3.7 Packing and Unpacking Data

The advantage of packed data types is efficient memory use. Consider the Social Security identification number in use in the United States. This is a nine-digit code that normally takes the following form (each 'X' represents a single decimal digit):

 XXX-XX-XXXX

If we encode a Social Security number using three separate (32-bit) integers, it will take 12 bytes to represent this value. That's actually more than the 11 bytes needed to represent the number using an array of characters . A better solution is to encode each field using short (16-bit) integers. Now it takes only 6 bytes to represent the Social Security number. Because the middle field in the Social Security number is always between 0 and 99, we can actually shave one more byte off the size of this structure by encoding the middle field with a single byte. Here's a sample Delphi/Kylix record structure that defines this data structure:

 SSN :record          FirstField:  smallint;  // smallints are 16 bits in Delphi/Kylix          SecondField: byte;          ThirdField:  smallint;  end;

If we drop the hyphens in the Social Security number, you'll notice that the result is a nine-digit number.
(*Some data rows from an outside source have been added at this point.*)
Lemma entries_elem n te :
  te ∈ sortEntries (nodeEntries n) ↔
  (∃ name e, te = fileEntry (name, e) ∧ (name, e) ∈ n_entries n) ∨ (∃ d c, te = dirEntry d (treeId c) ∧ (d, c) ∈ n_dirs n).
Proof.
  rewrite sortEntries_perm. unfold nodeEntries. rewrite elem_of_app.
  change (map fileEntry (n_entries n)) with (fileEntry <$> n_entries n). change (map ?f (n_dirs n)) with (f <$> n_dirs n). rewrite !list_elem_of_fmap. split.
  - intros [([name e] & -> & Hin)|([d c] & -> & Hin)]; [left|right]; eauto.
  - intros [(name & e & -> & Hin)|(d & c & -> & Hin)]; [left; by exists (name, e)|right; by exists (d, c)].
Qed.

Lemma parseTree_body n : wf_node n → parseTree (treeBody n) = inr (sortEntries (nodeEntries n)).
Proof.
  intros Hn. replace (treeBody n) with (writeEntries (sortEntries (nodeEntries n))) by (by destruct n).
  unfold parseTree. rewrite parseTree_loop_write; [done| |done]. rewrite sortEntries_perm. by apply nodeEntries_wf.
Qed.

(** ** The trees depend on the snapshot: path, mode and blob of each entry *)

Definition snap (e : indexEntry) : Z * objectID := (ie_mode e, ie_id e).
Definition same (n m : node) : Prop := ∀ parts, snap <$> nodeAt n parts = snap <$> nodeAt m parts.

Lemma key_file name e : wf_file e → treeEntryKey (fileEntry (name, e)) = name.
Proof.
  intros (_ & Hm & Ht). unfold treeEntryKey. cbn [fileEntry te_mode te_name fst snd].
  assert (Hne : ∀ s, parseOctalMode s = modeTree → String.eqb (gitModeString (ie_mode e)) s = false).
  { intros s Hs. apply String.eqb_neq. intros <-. rewrite parseOctal_gitMode in Hs by done. done. }
  rewrite !Hne by done. done.
Qed.

Lemma nodeEntries_keys n :
  wf_node n → treeEntryKey <$> nodeEntries n = ((n_entries n).*1) ++ ((λ d, d +:+ "/") <$> (n_dirs n).*1).
Proof.
  destruct n as [es ds]. intros (_ & _ & Hes & _)%wf_node_eq. unfold nodeEntries. cbn [n_entries n_dirs]. rewrite fmap_app. f_equal.
  - change (map fileEntry es) with (fileEntry <$> es). rewrite <- list_fmap_compose. apply list_fmap_ext. intros i [name e] Hi. cbn [fst].
    apply key_file. rewrite Forall_forall in Hes. apply (Hes (name, e)). by eapply list_elem_of_lookup_2.
  - change (map ?f ds) with (f <$> ds). rewrite <- !list_fmap_compose. by apply list_fmap_ext.
Qed.

Lemma sapp_inj_r c a b : a +:+ c = b +:+ c → a = b.
Proof.
  intros He. assert (Hl : slen a = slen b) by (apply (f_equal slen) in He; rewrite !slen_app in He; lia).
  rewrite <- (stake_app a c), <- (stake_app b c), He. by rewrite Hl.
Qed.

Lemma nodeEntries_nodup n : wf_node n → NoDup (treeEntryKey <$> nodeEntries n).
Proof.
  intros Hn. rewrite nodeEntries_keys by done. destruct n as [es ds]. apply wf_node_eq in Hn as (H1 & H2 & H3 & _). cbn [n_entries n_dirs].
  apply NoDup_app. split_and!; [done| |].
  - intros x (ne & -> & Hin)%list_elem_of_fmap (d & He & _)%list_elem_of_fmap. rewrite Forall_forall in H3. destruct (H3 ne Hin) as [[_ Hc] _].
    unfold clean in Hc. rewrite He, ContainsByte_app in Hc. apply orb_false_iff in Hc as [_ Hc]. done.
  - apply NoDup_fmap_2; [|done]. intros a b. apply sapp_inj_r.
Qed.

Lemma same_sym n m : same n m → same m n.
Proof. intros Hs parts. by rewrite Hs. Qed.

Lemma same_dir n m d c : wf_node n → wf_node m → same n m → (d, c) ∈ n_dirs n → ∃ c', (d, c') ∈ n_dirs m ∧ same c c' ∧ wf_node c'.
Proof.
  destruct n as [es ds], m as [es' ds']. cbn [n_dirs]. intros (_ & Hds & _ & Hfd)%wf_node_eq (_ & Hds' & _ & Hfd')%wf_node_eq Hs Hin.
  rewrite Forall_forall in Hfd, Hfd'. destruct (Hfd _ Hin) as (_ & (parts & e & Hat) & _). cbn [snd] in Hat.
  assert (Hne : parts ≠ []) by (by intros ->). pose proof Hin as Hget. apply getAssoc_elem in Hget; [|done].
  pose proof (Hs (d :: parts)) as Hp. rewrite !nodeAt_cons in Hp by done. cbn [n_dirs] in Hp. rewrite Hget in Hp. cbn [mbind option_bind] in Hp.
  rewrite Hat in Hp. destruct (getAssoc d ds') as [c'|] eqn:Hget'; [|done]. exists c'. pose proof Hget' as Hin'. apply getAssoc_elem in Hin'; [|done].
  split_and!; [done| |apply (Hfd' _ Hin')]. intros q. destruct (decide (q = [])) as [->|Hq]; [done|].
  specialize (Hs (d :: q)). rewrite !nodeAt_cons in Hs by done. cbn [n_dirs] in Hs. by rewrite Hget, Hget' in Hs.
Qed.

Lemma same_file n m name e :
  wf_node n → wf_node m → same n m → (name, e) ∈ n_entries n → ∃ e', (name, e') ∈ n_entries m ∧ fileEntry (name, e') = fileEntry (name, e).
Proof.
  destruct n as [es ds], m as [es' ds']. cbn [n_entries]. intros (Hes & _)%wf_node_eq (Hes' & _)%wf_node_eq Hs Hin.
  specialize (Hs [name]). cbn [nodeAt n_entries] in Hs. apply getAssoc_elem in Hin; [|done]. rewrite Hin in Hs.
  destruct (getAssoc name es') as [e'|] eqn:He; [|done]. exists e'. split; [by apply getAssoc_elem|]. cbn in Hs. unfold snap in Hs. unfold fileEntry. cbn. congruence.
Qed.

Lemma treeBody_same n m : wf_node n → wf_node m → same n m → treeBody n = treeBody m.
Proof.
  revert m. induction n as [es ds IH] using node_ind'. intros m Hn Hm Hs. rewrite Forall_forall in IH. set (n := mkNode es ds) in *.
  replace (treeBody n) with (writeEntries (sortEntries (nodeEntries n))) by done.
  replace (treeBody m) with (writeEntries (sortEntries (nodeEntries m))) by (by destruct m). f_equal.
  apply sortEntries_order; [|by apply nodeEntries_nodup]. pose proof (NoDup_fmap_1 _ _ (nodeEntries_nodup n Hn)). pose proof (NoDup_fmap_1 _ _ (nodeEntries_nodup m Hm)).
  assert (Hsub : ∀ c d c', (d, c) ∈ ds → wf_node c' → same c c' → treeId c = treeId c').
  { intros c d c' Hin Hc' Hcc. unfold treeId. pose proof (IH (d, c) Hin c') as Hx. cbn [snd] in Hx. rewrite Hx; [done| |done|done]. apply wf_node_eq in Hn as (_ & _ & _ & Hfd).
    rewrite Forall_forall in Hfd. apply (Hfd _ Hin). }
  apply NoDup_Permutation; [done|done|]. intros te. rewrite <- (sortEntries_perm (nodeEntries n)), <- (sortEntries_perm (nodeEntries m)), !entries_elem. split.
  - intros [(name & e & -> & Hin)|(d & c & -> & Hin)].
    + destruct (same_file n m name e) as (e' & Hin' & Heq); [done..|]. left. eauto.
    + destruct (same_dir n m d c) as (c' & Hin' & Hcc & Hc'); [done..|]. right. exists d, c'. split; [|done]. by rewrite (Hsub c d c').
  - intros [(name & e & -> & Hin)|(d & c & -> & Hin)].
    + destruct (same_file m n name e) as (e' & Hin' & Heq); [done|done|by apply same_sym|done|]. left. eauto.
    + destruct (same_dir m n d c) as (c' & Hin' & Hcc & Hc'); [done|done|by apply same_sym|done|]. right. exists d, c'. split; [|done].
      rewrite (Hsub c' d c); [done|done| |by apply same_sym]. destruct m as [es' ds']. apply wf_node_eq in Hm as (_ & _ & _ & Hfd). rewrite Forall_forall in Hfd. apply (Hfd _ Hin).
Qed.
Because we can exactly represent all values between 0 and 999,999,999 (nine digits) using 30 bits, it should be clear that we could actually encode any legal Social Security number using a 32-bit integer. The problem is that some software that manipulates Social Security numbers may need to operate on the individual fields. This means that you have to use expensive division, modulo, and multiplication operators in order to extract fields from a Social Security number you've encoded in a 32-bit integer format. Furthermore, it's a bit more painful to convert Social Security numbers to and from strings when using the 32-bit format. The advantage of using bit fields to hold a value is that it's relatively easy to insert and extract individual bit fields using fast machine instructions, and it's also less work to create a standard string representation (including the hyphens) of one of these fields. Figure 3-8 provides a straightforward implementation of the Social Security number packed data type using a separate string of bits for each field (note that this format uses 31 bits and ignores the HO bit).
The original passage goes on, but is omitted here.